• _EXERCISE AIM_:
Start at the line below containing "else if have_zygote_space_" and stop at the line containing "let remaining_bytes := Z.min". Repeat every line of that stretch exactly, and nothing outside it.

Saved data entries
(** [temp_space_->IsEmpty()] of gc/space/bump_pointer_space.h.  What the space
    holds is the work of the collectors, whose runs the world records. *)
Variable temp_space_IsEmpty : World -> bool.

(** [TryToAllocate<true, kGrow>] of heap-inl.h: the address of the new object
    (0 for [nullptr]) and the footprint limit, which it may raise when [kGrow]
    is set. *)
Variable TryToAllocate : bool -> AllocatorType -> Z -> Heap -> Z * Z.

Definition GetBytesAllocated (h : Heap) : Z := num_bytes_allocated_ h.

Definition GetCurrentAllocator (h : Heap) : AllocatorType := current_allocator_ h.

(** Modelled from the spec: [GetMaxMemory] is declared in heap.h; section 4.1
    has the heap grow "up to the hard growth limit". *)
Definition GetMaxMemory (h : Heap) : Z := growth_limit_ h.

(** heap.cc:2114-2121 *)
Definition SetIdealFootprint (max_allowed_footprint : Z) (h : Heap) : Heap :=
  let max_allowed_footprint :=
    if GetMaxMemory h <? max_allowed_footprint then GetMaxMemory h
    else max_allowed_footprint in
  set_max_allowed_footprint_ max_allowed_footprint h.

(** heap.cc:2167-2192: the local [target_size] and the members assigned while
    it is computed. *)
Definition GrowForUtilization_target_size (gc_type : GcType) (h : Heap) : Z * Heap :=
  let bytes_allocated := GetBytesAllocated h in
  if decide (gc_type <> kGcTypeSticky) then
    let target_size := DivideByTargetHeapUtilization bytes_allocated in
    let target_size :=
      if to_size_t (bytes_allocated + max_free_ h) <? target_size then
        to_size_t (bytes_allocated + max_free_ h)
      else if target_size <? to_size_t (bytes_allocated + min_free_ h) then
        to_size_t (bytes_allocated + min_free_ h)
      else target_size in
    (target_size,
     set_next_gc_type_ kGcTypeSticky (set_native_need_to_run_finalization_ true h))
  else
    let next_gc_type :=
      if to_size_t (bytes_allocated + min_free_ h) <=? max_allowed_footprint_ h then
        kGcTypeSticky
      else if have_zygote_space_ h then kGcTypePartial else kGcTypeFull in
    let h := set_next_gc_type_ next_gc_type h in
    let target_size :=
      if to_size_t (bytes_allocated + max_free_ h) <? max_allowed_footprint_ h then
        to_size_t (bytes_allocated + max_free_ h)
      else Z.max bytes_allocated (max_allowed_footprint_ h) in
    (target_size, h).

(** heap.cc:2196-2214: the trigger of the next concurrent collection. *)
Definition GrowForUtilization_concurrent_start_bytes
    (bytes_allocated gc_duration : Z) (h : Heap) : Z :=
  let remaining_bytes := EstimateRemainingBytes (allocation_rate_ h) (NsToMs gc_duration) in
  let remaining_bytes := Z.min remaining_bytes kMaxConcurrentRemainingBytes in
  let remaining_bytes := Z.max remaining_bytes kMinConcurrentRemainingBytes in
  let remaining_bytes :=
    if max_allowed_footprint_ h <? remaining_bytes then kMinConcurrentRemainingBytes
    else remaining_bytes in
  Z.max (to_size_t (max_allowed_footprint_ h - remaining_bytes)) bytes_allocated.

(** heap.cc:2161-2217 *)
Definition GrowForUtilization (now : Z) (gc_type : GcType) (gc_duration : Z)
    (h : Heap) : Heap :=
  let bytes_allocated := GetBytesAllocated h in
  let h := set_last_gc_size_ bytes_allocated h in
  let h := set_last_gc_time_ns_ now h in
  let '(target_size, h) := GrowForUtilization_target_size gc_type h in
  if negb (ignore_max_footprint_ h) then
    let h := SetIdealFootprint target_size h in
    if concurrent_gc_ h then
      set_concurrent_start_bytes_
        (GrowForUtilization_concurrent_start_bytes bytes_allocated gc_duration h) h
    else h
  else h.

(** heap.cc:300-309 *)
Definition ChangeAllocator (allocator : AllocatorType) (h : Heap) : Heap :=
  if decide (current_allocator_ h <> allocator) then set_current_allocator_ allocator h
  else h.

(** heap.cc:1256-1301; [None] is the [LOG(FATAL)] of the default case. *)
Definition ChangeCollector (collector_type : CollectorType) (h : Heap) : option Heap :=
  if decide (collector_type <> collector_type_ h) then
    let h := set_gc_plan_ [] (set_collector_type_ collector_type h) in
    let malloc_allocator :=
      if kUseRosAlloc then kAllocatorTypeRosAlloc else kAllocatorTypeDlMalloc in
    let switched :=
      match collector_type with
      | kCollectorTypeSS | kCollectorTypeGSS =>
          let h := set_gc_plan_ [kGcTypeFull] (set_concurrent_gc_ false h) in
          Some (ChangeAllocator
                  (if use_tlab_ h then kAllocatorTypeTLAB else kAllocatorTypeBumpPointer) h)
      | kCollectorTypeMS =>
          let h := set_gc_plan_ [kGcTypeSticky; kGcTypePartial; kGcTypeFull]
                     (set_concurrent_gc_ false h) in
          Some (ChangeAllocator malloc_allocator h)
      | kCollectorTypeCMS =>
          let h := set_gc_plan_ [kGcTypeSticky; kGcTypePartial; kGcTypeFull]
                     (set_concurrent_gc_ true h) in
          Some (ChangeAllocator malloc_allocator h)
      | kCollectorTypeNone => None
      end in
    match switched with
    | Some h =>
        Some (if concurrent_gc_ h then
                set_concurrent_start_bytes_
                  (Z.max (max_allowed_footprint_ h) kMinConcurrentRemainingBytes
                   - kMinConcurrentRemainingBytes) h
              else set_concurrent_start_bytes_ SIZE_MAX h)
    | None => None
    end
  else Some h.

(** heap.cc:1654-1660 *)
Definition FinishGC (gc_type : GcType) (h : Heap) : Heap :=
  set_last_gc_type_ gc_type (set_is_gc_running_ false h).

(** heap.cc:331-344, run by a thread that pins or unpins an object. *)
Definition IncrementDisableMovingGC (h : Heap) : Heap :=
  set_disable_moving_gc_count_ (to_size_t (disable_moving_gc_count_ h + 1)) h.
Definition DecrementDisableMovingGC (h : Heap) : Heap :=
  set_disable_moving_gc_count_ (to_size_t (disable_moving_gc_count_ h - 1)) h.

• _RESULT_:
      else if have_zygote_space_ h then kGcTypePartial else kGcTypeFull in
    let h := set_next_gc_type_ next_gc_type h in
    let target_size :=
      if to_size_t (bytes_allocated + max_free_ h) <? max_allowed_footprint_ h then
        to_size_t (bytes_allocated + max_free_ h)
      else Z.max bytes_allocated (max_allowed_footprint_ h) in
    (target_size, h).

(** heap.cc:2196-2214: the trigger of the next concurrent collection. *)
Definition GrowForUtilization_concurrent_start_bytes
    (bytes_allocated gc_duration : Z) (h : Heap) : Z :=
  let remaining_bytes := EstimateRemainingBytes (allocation_rate_ h) (NsToMs gc_duration) in
  let remaining_bytes := Z.min remaining_bytes kMaxConcurrentRemainingBytes in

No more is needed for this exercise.